## TASK INSTRUCTIONS
Below are entries. Copy exactly the lines running from the line that holds "else run_pending pending st." to the line that holds "EmptyString => [EmptyString]", with both ends included.

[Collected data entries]
----------------------------------------

(** [INSERT OR IGNORE INTO _migrations(name)] *)
Definition insert_or_ignore (name : string) (names : list string) : list string :=
  if decide (name ∈ names) then names else names ++ [name].

Definition mark_migration_applied (st : store) (name : string) : store :=
  Store (data st) (insert_or_ignore name <$> migrations_table st).

(** What the runner logs. *)
Inductive event :=
| AllApplied
| Running (name : string)
| Completed (name : string)
| Failed (name : string).

Record run := Run {
  final : store;
  log : list event;
  raised : option exn
}.

(** The loop of [run_all_migrations] over the pending migrations. *)
Fixpoint run_pending (pending : list (string * migrate_func)) (st : store) : run :=
  match pending with
  | [] => Run st [] None
  | (name, migrate) :: rest =>
      match migrate (data st) with
      | (s, Some e) =>
          Run (Store s (migrations_table st)) [Running name; Failed name] (Some e)
      | (s, None) =>
          let st' := mark_migration_applied (Store s (migrations_table st)) name in
          let r := run_pending rest st' in
          Run (final r) (Running name :: Completed name :: log r) (raised r)
      end
  end.

Definition pending_of (MIGRATIONS : list (string * migrate_func))
    (applied : list string) : list (string * migrate_func) :=
  filter (λ m, m.1 ∉ applied) MIGRATIONS.

Definition run_all_migrations (MIGRATIONS : list (string * migrate_func))
    (st : store) : run :=
  let '(applied, st) := get_applied_migrations st in
  let pending := pending_of MIGRATIONS applied in
  if pending is [] then Run st [AllApplied] None
  else run_pending pending st.

(** The migrations a run started, in the order it started them. *)
Definition started (l : list event) : list string :=
  omap (λ e, if e is Running name then Some name else None) l.

(** The names recorded as applied. *)
Definition applied_of (st : store) : list string :=
  default [] (migrations_table st).


End Runner.

Arguments migrate_func : clear implicits.
Arguments store : clear implicits.
Arguments run : clear implicits.

End Migrations.

(** ** The booking and reminder handlers (bot.py) *)

Module Bot.
Import Time Db.

(** [t.split(':')] *)
Fixpoint split_colon (s : string) : list string :=
  match s with
  | EmptyString => [EmptyString]
  | String c s' =>
      if Ascii.eqb c ":" then EmptyString :: split_colon s'
      else match split_colon s' with
           | [] => [String c EmptyString]
           | p :: ps => String c p :: ps
           end
  end.

(** [int(s)] on a text of decimal digits, the only form the bot writes. *)
Fixpoint int_digits (acc : Z) (s : string) : option Z :=
  match s with
  | EmptyString => Some acc
  | String c s' => v ← Iso.digit_val c; int_digits (10 * acc + v) s'
  end.

Definition int_of (s : string) : option Z :=
  if decide (s = EmptyString) then None else int_digits 0 s.

(** [hh, mm = map(int, t.split(':'))] followed by [dtime(hh, mm)]. *)
Definition parse_hh_mm (t : string) : option (Z * Z) :=
  match split_colon t with
  | [h; m] =>
      hh ← int_of h; mm ← int_of m;
      if (hh <? 24) && (mm <? 60) then Some (hh, mm) else None
  | _ => None
  end.

(** [branch_slots_for_date]: the same times for both branches. *)
Definition branch_slots_for_date (branch_key : string) : list string :=
  ["14:00"; "14:30"; "15:00"; "15:30"; "16:00"; "16:30"; "17:00"; "17:30"; "18:00"]%string.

----------------------------------------

## SOLUTION TO THIS TASK
  else run_pending pending st.

(** The migrations a run started, in the order it started them. *)
Definition started (l : list event) : list string :=
  omap (λ e, if e is Running name then Some name else None) l.

(** The names recorded as applied. *)
Definition applied_of (st : store) : list string :=
  default [] (migrations_table st).


End Runner.

Arguments migrate_func : clear implicits.
Arguments store : clear implicits.
Arguments run : clear implicits.

End Migrations.

(** ** The booking and reminder handlers (bot.py) *)

Module Bot.
Import Time Db.

(** [t.split(':')] *)
Fixpoint split_colon (s : string) : list string :=
  match s with
  | EmptyString => [EmptyString]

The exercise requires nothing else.